Each line of the data below that contains "backtracking" must be copied.

Stored data:

- Opening Delimiter -

(* ===== verification/FullStack.v ===== *)
(** * The self-test's server and client

    [test_full_stack] of src/tools/pal_selftest.cpp with the modelled SDK in
    place: a [Server] behind an [HttpSessionServer] (ServerHub.v), a [Client]
    over an [HttpClientTransport], and everything between them down to the bytes
    of the HTTP messages (HttpPair.v).  The calls are executable; the run is at
    the end. *)

From S2P Require Import Prelude Json Core Types Message Content Schema Protocol State Router Session.
From S2P Require Import Pagination Registry ToolRegistry PromptProvider ResourceProvider Logging Server Program.
From S2P Require Import Sampling Roots Client Remote.
From S2P Require Import Lines Decimal Chunked Http Sse SseChannel HttpEndpoint PostCapture HttpServer HttpSessions.
From S2P Require Import HttpClient HttpLink HttpPair ServerHub Descriptors Listener MonitorMain Selftest.

(** ** The program *)

Section full_stack.
Context {JT : JsonText}.
(** MCP_CPP_VERSION, how bytes are cut into reads, and the time. *)
Context (version : string) (cut : string -> list string) (now : Z).

(** The only closure of the server is the echo tool's. *)
Abbreviation hub := (Hub unit Empty_set Empty_set Empty_set Empty_set Empty_set).

Definition none {A : Empty_set -> Type} (x : Empty_set) : A x := match x with end.

Definition echo (h : unit) (args : json) : st hub CallToolResult :=
  text ← lift (value_or get_string "message" "hi" args);
  mret (mkCallToolResult [text_content text] false).

Definition echo_spec : ToolSpec := mkToolSpec None None (JObject [("type", JString "object")]) None (Some tt).

#[local] Instance stack_sessions : Sessions unit Empty_set Empty_set Empty_set nat hub :=
  hub_sessions_of echo none none none.
#[local] Instance stack_host : SessionHost hub nat :=
  hub_host echo none none none none none none none none.

(** [options.http.port] is 0: the system picks. *)
Definition session_options : HttpSessionServerOptions := mkSessionServerOptions default_http_options 1800000 true.

#[local] Instance stack_connections : HttpClientHost (HttpPair hub) := pair_host (hss_http session_options) (handle_session_request now) cut.
#[local] Instance stack_transport : Transport (HttpPair hub) := pair_transport (hss_http session_options) (handle_session_request now) cut.

Abbreviation client := (Client Empty_set Empty_set Empty_set Empty_set Empty_set).
Abbreviation client_world := (Session (HttpPair hub * client) ClientHandler ClientNotice Empty_set).

#[local] Instance stack_client : Application (HttpPair hub * client) ClientHandler ClientNotice Empty_set :=
  client_application none none none none none none none none none.

(** The reader of the client's connections. *)
Definition read_heard (slot : nat) : st client_world unit :=
  ms ← on_transport (zoom fst (fun p t => (p, t.2)) take_heard);
  for_each (handle_message now) ms.

Definition hub_of (w : client_world) : hub := hp_server (transport w).1.
Definition on_hub {A} (m : st hub A) : st client_world A :=
  on_transport (zoom (fun t => hp_server t.1) (fun h t => (put_server h t.1, t.2)) m).

(** The listener and the client, with the server's end beside the client's
    transport. *)
Record Stack : Type := mkStack { endpoint : option Listener; stack : client_world }.

(** What opening the listening socket gives for a host and a port. *)
Context (listen : HttpOptions -> (Z + string) * bool * Z).

(** *** The calls of [test_full_stack]

    A call that ends in an exception is reported as one that failed. *)

Definition completes {A} (m : st client_world A) (failed : A) (k : Stack) : Stack * A :=
  let '(w, r) := m (stack k) in (mkStack (endpoint k) w, match r with Val a => a | _ => failed end).

Definition fs_register_tool : Stack -> Stack * bool :=
  completes (r ← on_hub (server_register_tool "echo" echo_spec); mret (match r with Ok _ => true | Err _ => false end)) false.

Definition fs_http_start (k : Stack) : Stack * option string :=
  let '((started, e), l) := http_start listen (mkHttpOptions (host (hss_http session_options)) 0) (endpoint k) in
  (mkStack l (stack k), if (started : bool) then None else Some e).

Definition fs_http_port (k : Stack) : Stack * Z := (k, http_port (endpoint k)).

(** The client is made for the port the server has. *)
Definition client_options_for (port : Z) : HttpClientOptions := mkHttpClientOptions "127.0.0.1" port "/mcp" [] None 200 5 true.

Definition make_transport (port : Z) : st client_world unit :=
  on_transport (zoom fst (fun p t => (p, t.2)) (modify (put_client (make_http_client (client_options_for port))))).

Definition outcome_of (r : Result InitializeResult) : option string := match r with Ok _ => None | Err e => Some (err_message e) end.

Definition fs_connect (k : Stack) : Stack * option string :=
  completes (_ ← make_transport (http_port (endpoint k)); r ← client_connect read_heard now; mret (outcome_of r)) (Some "exception") k.

Definition fs_list_tools : Stack -> Stack * option (list string) :=
  completes (r ← client_list_tools read_heard now None;
             mret (match r with Ok l => Some (tool_name <$> lr_items l) | Err _ => None end)) None.

Definition fs_call_echo (text : string) : Stack -> Stack * option (list Content) :=
  completes (r ← client_call_tool read_heard now "echo" (JObject [("message", JString text)]);
             mret (match r with Ok x => Some (ctr_content x) | Err _ => None end)) None.

Definition fs_disconnect : Stack -> Stack * unit := completes client_disconnect tt.
Definition fs_session_count (k : Stack) : Stack * Z := (k, Z.of_nat (session_count (hub_registry (hub_of (stack k))))).
Definition fs_http_stop (k : Stack) : Stack * unit :=
  let '(k, u) := completes (on_hub stop) tt k in (mkStack None (stack k), u).

(** *** Beside the platform *)

Context {P : Type} {KW : Kernel P}.

Definition beside {A} (f : P -> P * A) : P * Stack -> (P * Stack) * A := fun w => let '(p, a) := f w.1 in ((p, w.2), a).
Definition above {A} (f : Stack -> Stack * A) : P * Stack -> (P * Stack) * A := fun w => let '(k, a) := f w.2 in ((w.1, k), a).

#[local] Instance platform_beside : Kernel (P * Stack) := {|
  fds w := fds w.1;
  errno w := errno w.1;
  EINPROGRESS := EINPROGRESS;
  EWOULDBLOCK := EWOULDBLOCK;
  O_NONBLOCK := O_NONBLOCK;
  strerror := strerror;
  inet_pton := inet_pton;
  INADDR_LOOPBACK := INADDR_LOOPBACK;
  wsa_started w := wsa_started w.1;
  sys_wsa_startup := beside sys_wsa_startup;
  sys_socket := beside sys_socket;
  sys_setsockopt fd o := beside (sys_setsockopt fd o);
  sys_getfl fd := beside (sys_getfl fd);
  sys_setfl fd f := beside (sys_setfl fd f);
  sys_fionbio fd b := beside (sys_fionbio fd b);
  sys_bind fd a := beside (sys_bind fd a);
  sys_listen fd n := beside (sys_listen fd n);
  sys_getsockname fd := beside (sys_getsockname fd);
  sys_connect fd a := beside (sys_connect fd a);
  sys_poll_write fd ms := beside (sys_poll_write fd ms);
  sys_select_write fd s us := beside (sys_select_write fd s us);
  sys_so_error fd := beside (sys_so_error fd);
  sys_accept fd := beside (sys_accept fd);
  sys_close fd := beside (sys_close fd);
  sys_pipe := beside sys_pipe;
  sys_fork := beside sys_fork;
|}.

#[local] Instance full_stack : SdkHost (P * Stack) := {|
  sdk_register_tool := above fs_register_tool;
  sdk_http_start := above fs_http_start;
  sdk_http_port := above fs_http_port;
  sdk_connect := above fs_connect;
  sdk_list_tools := above fs_list_tools;
  sdk_call_echo text := above (fs_call_echo text);
  sdk_disconnect := above fs_disconnect;
  sdk_session_count := above fs_session_count;
  sdk_http_stop := above fs_http_stop;
|}.

(** The objects as they are made. *)
Definition new_hub (random : list (list Z)) : hub :=
  mkHub (make_server "selftest-server" version) (mkRegistry session_options ∅ [] []) (mkCaptures ∅ 0) [] random.

Definition new_stack (random : list (list Z)) : Stack :=
  let c := make_client "selftest-client" version in
  mkStack None (make_session (ClientSession (client_options c)) (mkHttpPair (make_http_client (client_options_for 0)) (new_hub random) [] [], c)).
End full_stack.

(** ** The run *)
Module FullStackDemo.
#[local] Existing Instances BitText.text BitText.laws.

(** Two ways to cut a text into reads: not at all, and after ten bytes. *)
Definition whole (s : string) : list string := [s].
Definition tens (s : string) : list string := [str_take 10 s; str_drop 10 s].

(** The system gives the port 40000. *)
Definition listen (o : HttpOptions) : (Z + string) * bool * Z := (inl 3%Z, true, 40000%Z).
#[local] Instance platform : Kernel (SimKernel * Stack) := platform_beside.

Definition run (cut : string -> list string) : (SimKernel * Stack) * outcome Output :=
  test_full_stack (SD := full_stack cut 0 listen) (mkSimKernel ∅ [] 0, new_stack "1.0" [[1; 2; 3; 4]%Z]).

(** What was printed, how many checks failed, the sessions attached to the
    server, those the HTTP server made and closed, and whether it still listens. *)
Definition verdict (r : (SimKernel * Stack) * outcome Output) : option (list string * Z * list nat * list nat * list nat * bool) :=
  match r.2 with
  | Val out =>
      let h := hub_of (stack r.1.2) in
      Some (printed out, g_failures out, srv_sessions (hub_server h), reg_created (hub_registry h), reg_closed (hub_registry h),
            match endpoint r.1.2 with Some _ => true | None => false end)
  | _ => None
  end.

(** Every check passes: the handshake, listing and calling the tool, and the end
    of the session, of which nothing is left on the server. *)
Theorem full_stack_passes cut :
  cut ∈ [whole; tens] ->
  verdict (run cut) =
    Some (["[ OK ] stack.register_tool"; "[ OK ] stack.http_start"; "       (listening on 127.0.0.1:40000)";
           "[ OK ] stack.initialize"; "[ OK ] stack.tools_list"; "[ OK ] stack.tools_call_roundtrip";
           "[ OK ] stack.session_delete"], 0%Z, [], [0], [0], false).
Proof.
  intros Hc. repeat (apply elem_of_cons in Hc as [->|Hc]; [vm_compute; reflexivity|]).
  by apply not_elem_of_nil in Hc.
Qed.
End FullStackDemo.
(** * ACE3 [docs/tools/document_functions.py]: header parsing and diagnostics

    A shallow embedding of the function-header crawler.  Python text is
    modelled as a list of 8-bit characters (code points below 256, i.e. the
    Latin-1 range of the decoded file text); the character classes of
    [str] methods and of the [re] module are the ones CPython uses on that
    range.  Regular expressions are kept as syntax and run by a backtracking
    matcher with the priorities of [re] (ordered alternation, greedy and lazy
    repetition, capture groups). *)

From Stdlib Require Import Ascii String DecimalString.
From Stdlib Require Import List Bool Arith ZArith Lia Permutation.
Import ListNotations.

Set Implicit Arguments.

(** ** Python text *)

Definition str := list ascii.

Definition py (s : string) : str := list_ascii_of_string s.

Definition code_of (c : ascii) : nat := nat_of_ascii c.

Definition between (lo hi n : nat) : bool := (lo <=? n) && (n <=? hi).

Definition char_eqb (a b : ascii) : bool := Ascii.eqb a b.

Fixpoint str_eqb (a b : str) : bool :=
  match a, b with
  | [], [] => true
  | x :: a', y :: b' => char_eqb x y && str_eqb a' b'
  | _, _ => false
  end.

Definition NL : ascii := ascii_of_nat 10.
Definition CR : ascii := ascii_of_nat 13.

(** [str.isspace] on one character, which is also the class [\s] of [re]:
    TAB..CR, FS..US, SPACE, NEL and NBSP. *)
Definition isspace (c : ascii) : bool :=
  let n := code_of c in
  between 9 13 n || between 28 32 n || (n =? 133) || (n =? 160).

(** The class [\d] of [re] for text patterns: the decimal digits. *)
Definition isdigit (c : ascii) : bool := between 48 57 (code_of c).

(** Cased characters ([_PyUnicode_IsCased]) below 256. *)
Definition iscased (c : ascii) : bool :=
  let n := code_of c in
  between 65 90 n || between 97 122 n || (n =? 170) || (n =? 181) || (n =? 186)
  || between 192 214 n || between 216 246 n || between 248 255 n.

(** The class [\w] of [re] for text patterns: alphanumeric or underscore. *)
Definition isword (c : ascii) : bool :=
  let n := code_of c in
  between 48 57 n || between 65 90 n || between 97 122 n || (n =? 95)
  || (n =? 170) || (n =? 178) || (n =? 179) || (n =? 181) || (n =? 185) || (n =? 186)
  || between 188 190 n || between 192 214 n || between 216 246 n || between 248 255 n.

(** Simple lower-case mapping. *)
Definition lower (c : ascii) : ascii :=
  let n := code_of c in
  if between 65 90 n || (between 192 222 n && negb (n =? 215))
  then ascii_of_nat (n + 32) else c.

(** Title-case mapping of one character.  The sharp s maps to two characters.
    The title-case forms of the micro sign and of y with diaeresis lie outside
    the 8-bit alphabet; they are left in place, and in either reading the
    result is not an ASCII letter. *)
Definition totitle (c : ascii) : str :=
  let n := code_of c in
  if between 97 122 n || (between 224 254 n && negb (n =? 247))
  then [ascii_of_nat (n - 32)]
  else if n =? 223 then [ascii_of_nat 83; ascii_of_nat 115]
  else [c].

(** [str.capitalize]: first character title-cased, the rest lower-cased. *)
Definition capitalize (s : str) : str :=
  match s with
  | [] => []
  | c :: r => totitle c ++ map lower r
  end.

(** [str.title]: a character after a cased one is lower-cased, any other is
    title-cased. *)
Fixpoint title_from (previous_is_cased : bool) (s : str) : str :=
  match s with
  | [] => []
  | c :: r =>
      (if previous_is_cased then [lower c] else totitle c)
        ++ title_from (iscased c) r
  end.

Definition title (s : str) : str := title_from false s.

Fixpoint lstrip (s : str) : str :=
  match s with
  | c :: r => if isspace c then lstrip r else s
  | [] => []
  end.

Definition rstrip (s : str) : str := rev (lstrip (rev s)).

(** [str.strip()] *)
Definition strip (s : str) : str := rstrip (lstrip s).

(** Line boundaries of [str.splitlines] below 256: LF, VT, FF, CR, FS, GS, RS
    and NEL (CR LF counts as one boundary). *)
Definition islinebreak (c : ascii) : bool :=
  let n := code_of c in
  between 10 13 n || between 28 30 n || (n =? 133).

(** [str.splitlines(keepends)].  [cur] holds the current line reversed;
    [cr] tells that the previous character was a CR immediately followed by
    the LF now under the cursor, the two forming one boundary. *)
Fixpoint splitlines_from (keepends cr : bool) (cur : str) (s : str) : list str :=
  match s with
  | [] => match cur with [] => [] | _ => [rev cur] end
  | c :: r =>
      if islinebreak c then
        if char_eqb c CR && match r with d :: _ => char_eqb d NL | [] => false end
        then splitlines_from keepends true cur r
        else
          let ending := if cr then [CR; c] else [c] in
          (rev cur ++ if keepends then ending else [])
            :: splitlines_from keepends false [] r
      else splitlines_from keepends false (c :: cur) r
  end.

Definition splitlines (keepends : bool) (s : str) : list str :=
  splitlines_from keepends false [] s.

(** [sep.join(parts)] *)
Fixpoint join (sep : str) (parts : list str) : str :=
  match parts with
  | [] => []
  | [p] => p
  | p :: rest => p ++ sep ++ join sep rest
  end.

Fixpoint startswith (p s : str) : bool :=
  match p, s with
  | [], _ => true
  | x :: p', y :: s' => char_eqb x y && startswith p' s'
  | _ :: _, [] => false
  end.

(** [s.split(sep)] for a non-empty separator: cut at the successive
    non-overlapping occurrences of [sep], left to right.  [skip] counts the
    characters of an occurrence still to be passed over. *)
Fixpoint split_from (sep : str) (skip : nat) (cur : str) (s : str) : list str :=
  match s with
  | [] => [rev cur]
  | c :: r =>
      match skip with
      | S n => split_from sep n cur r
      | O =>
          if startswith sep s
          then rev cur :: split_from sep (length sep - 1) [] r
          else split_from sep 0 (c :: cur) r
      end
  end.

Definition split (sep : str) (s : str) : list str := split_from sep 0 [] s.

(** [str(n)] for a non-negative integer. *)
Definition str_of_nat (n : nat) : str :=
  py (NilZero.string_of_uint (Nat.to_uint n)).

Arguments char_eqb : simpl never.
Arguments isspace : simpl never.
Arguments isdigit : simpl never.
Arguments isword : simpl never.
Arguments iscased : simpl never.
Arguments islinebreak : simpl never.
Arguments lower : simpl never.
Arguments totitle : simpl never.

(** ** Regular expressions of the [re] module *)

(** Character classes: [\s], [\d], [\w] and bracketed unions of them. *)
Inductive cset : Type :=
| CSpace
| CDigit
| CWord
| CUnion (a b : cset).

Fixpoint in_cset (cs : cset) (c : ascii) : bool :=
  match cs with
  | CSpace => isspace c
  | CDigit => isdigit c
  | CWord => isword c
  | CUnion a b => in_cset a c || in_cset b c
  end.

Inductive regex : Type :=
| Eps
| Lit (c : ascii)
| Cls (cs : cset)
| Dot
| Bol
| Eol
| Cat (a b : regex)
| Alt (a b : regex)
| Star (greedy : bool) (a : regex)
| Grp (n : nat) (a : regex).

(** [a+], [a+?] and [a?], [a??] in terms of the above; the backtracking order
    is the one of [re]. *)
Definition Plus (greedy : bool) (a : regex) : regex := Cat a (Star greedy a).

Definition Opt (greedy : bool) (a : regex) : regex :=
  if greedy then Alt a Eps else Alt Eps a.

Fixpoint Str (s : str) : regex :=
  match s with
  | [] => Eps
  | c :: r => Cat (Lit c) (Str r)
  end.

Record flags : Type := mkFlags {
  IGNORECASE : bool;
  MULTILINE : bool;
  DOTALL : bool
}.

Definition no_flags : flags := mkFlags false false false.

(** Matcher state: the character before the cursor ([None] at the start of
    the subject), the text from the cursor on, and the groups closed so far. *)
Record mstate : Type := mkMstate {
  m_prev : option ascii;
  m_rest : str;
  m_groups : list (nat * str)
}.

Definition advance (st : mstate) (c : ascii) (r : str) : mstate :=
  mkMstate (Some c) r (m_groups st).

Definition set_group (n : nat) (v : str) (st : mstate) : mstate :=
  mkMstate (m_prev st) (m_rest st) ((n, v) :: m_groups st).

Definition lit_matches (fl : flags) (c x : ascii) : bool :=
  if IGNORECASE fl then char_eqb (lower c) (lower x) else char_eqb c x.

Definition at_bol (fl : flags) (st : mstate) : bool :=
  match m_prev st with
  | None => true
  | Some p => MULTILINE fl && char_eqb p NL
  end.

Definition at_eol (fl : flags) (st : mstate) : bool :=
  match m_rest st with
  | [] => true
  | c :: r =>
      char_eqb c NL && (MULTILINE fl || match r with [] => true | _ => false end)
  end.

Definition kont := mstate -> option mstate.
Lemma refactor5_generate_ok (items : list (string * string * string))
      (strftime_dtm : string) (g : Refactor5.RecadvGenerator) :
  items <> [] -> forallb (fun i => ean_ok (refactor5_ean i)) items = true ->
  Refactor5.generate items strftime_dtm g
  = (Return (Py.join Py.LF (refactor5_full_message strftime_dtm g items)),
     Refactor5.set_message (refactor5_full_message strftime_dtm g items) g).
Proof.
  intros Hne Hi. unfold Refactor5.generate.
  destruct items as [|i0 items']; [congruence |].
  set (items := i0 :: items') in *.
  unfold bind at 1. unfold bind at 1.
  unfold Refactor5.add_una_segment, Refactor5.append at 1.
  unfold bind at 1.
  replace (Refactor5.add_header strftime_dtm _)
    with (Return tt,
          Refactor5.set_message
            [ "UNA:+.? '"%string;
              Release1._segment "UNH" [Refactor5.message_ref g; "RECADV:D:96A:UN:EAN008"%string];
              Release1._segment "BGM" ["351"; "RECADV001"; "9"]%string;
              Release1._segment "DTM" ["137:" +:+ strftime_dtm +:+ ":203"];
              Release1._segment "RFF" ["DQ:" +:+ Refactor5.reference_number g] ] g)
    by reflexivity.
  unfold bind at 1.
  replace (Refactor5.add_parties _)
    with (Return tt,
          Refactor5.set_message
            [ "UNA:+.? '"%string;
              Release1._segment "UNH" [Refactor5.message_ref g; "RECADV:D:96A:UN:EAN008"%string];
              Release1._segment "BGM" ["351"; "RECADV001"; "9"]%string;
              Release1._segment "DTM" ["137:" +:+ strftime_dtm +:+ ":203"];
              Release1._segment "RFF" ["DQ:" +:+ Refactor5.reference_number g];
              Release1._segment "NAD" ["BY"%string; Refactor5.buyer_ean g +:+ "::9"];
              Release1._segment "NAD" ["SU"%string; Refactor5.supplier_ean g +:+ "::9"] ] g)
    by reflexivity.
  unfold bind at 1.
  replace (Refactor5.add_transport_details _)
    with (Return tt,
          Refactor5.set_message (refactor5_leading_segments strftime_dtm g) g)
    by reflexivity.
  unfold bind at 1. rewrite refactor5_add_line_items_ok by exact Hi.
  reflexivity.
Qed.

Lemma refactor5_generate_stop (good : list (string * string * string))
      (bad : string * string * string) (rest : list (string * string * string))
      (strftime_dtm : string) (g : Refactor5.RecadvGenerator) :
  forallb (fun i => ean_ok (refactor5_ean i)) good = true ->
  ean_ok (refactor5_ean bad) = false ->
  exists msg,
    Refactor5.generate (good ++ bad :: rest) strftime_dtm g
    = (Raise (ValueError msg),
       Refactor5.set_message
         (refactor5_leading_segments strftime_dtm g
          ++ flat_map refactor5_item_segments good) g).
Proof.
  intros Hg Hb. unfold Refactor5.generate.
  destruct (good ++ bad :: rest) as [|i0 items'] eqn:Hitems; [now destruct good |].
  rewrite <- Hitems. clear Hitems i0 items'.
  unfold bind at 1. unfold bind at 1.
  unfold Refactor5.add_una_segment, Refactor5.append at 1.
  unfold bind at 1.
  replace (Refactor5.add_header strftime_dtm _)
    with (Return tt,
          Refactor5.set_message
            [ "UNA:+.? '"%string;
              Release1._segment "UNH" [Refactor5.message_ref g; "RECADV:D:96A:UN:EAN008"%string];
              Release1._segment "BGM" ["351"; "RECADV001"; "9"]%string;
              Release1._segment "DTM" ["137:" +:+ strftime_dtm +:+ ":203"];
              Release1._segment "RFF" ["DQ:" +:+ Refactor5.reference_number g] ] g)
    by reflexivity.
  unfold bind at 1.
  replace (Refactor5.add_parties _)
    with (Return tt,
          Refactor5.set_message
            [ "UNA:+.? '"%string;
              Release1._segment "UNH" [Refactor5.message_ref g; "RECADV:D:96A:UN:EAN008"%string];
              Release1._segment "BGM" ["351"; "RECADV001"; "9"]%string;
              Release1._segment "DTM" ["137:" +:+ strftime_dtm +:+ ":203"];
              Release1._segment "RFF" ["DQ:" +:+ Refactor5.reference_number g];
              Release1._segment "NAD" ["BY"%string; Refactor5.buyer_ean g +:+ "::9"];
              Release1._segment "NAD" ["SU"%string; Refactor5.supplier_ean g +:+ "::9"] ] g)
    by reflexivity.
  unfold bind at 1.
  replace (Refactor5.add_transport_details _)
    with (Return tt,
          Refactor5.set_message (refactor5_leading_segments strftime_dtm g) g)
    by reflexivity.
  unfold bind at 1.
  match goal with
  | |- context [Refactor5.add_line_items _ ?s] =>
      destruct (refactor5_add_line_items_stop good bad rest s Hg Hb) as [msg ->]
  end.
  exists msg. reflexivity.
Qed.

Lemma forallb_refactor5_ean_false (items : list (string * string * string)) :
  forallb (fun i => ean_ok (refactor5_ean i)) items = false <->
  exists item, In item items /\ ean_ok (refactor5_ean item) = false.
Proof.
  split.
  - intros H. destruct (forallb_false_split _ _ H) as (good & bad & rest & -> & _ & Hb).
    exists bad. split; [apply in_elt | exact Hb].
  - intros (x & Hx & Hbad).
    destruct (forallb (fun i => ean_ok (refactor5_ean i)) items) eqn:Hall; [| reflexivity].
    rewrite forallb_forall in Hall. specialize (Hall x Hx). cbn beta in Hall. congruence.
Qed.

- Closing Delimiter -

Response box:
    range.  Regular expressions are kept as syntax and run by a backtracking
(** [a+], [a+?] and [a?], [a??] in terms of the above; the backtracking order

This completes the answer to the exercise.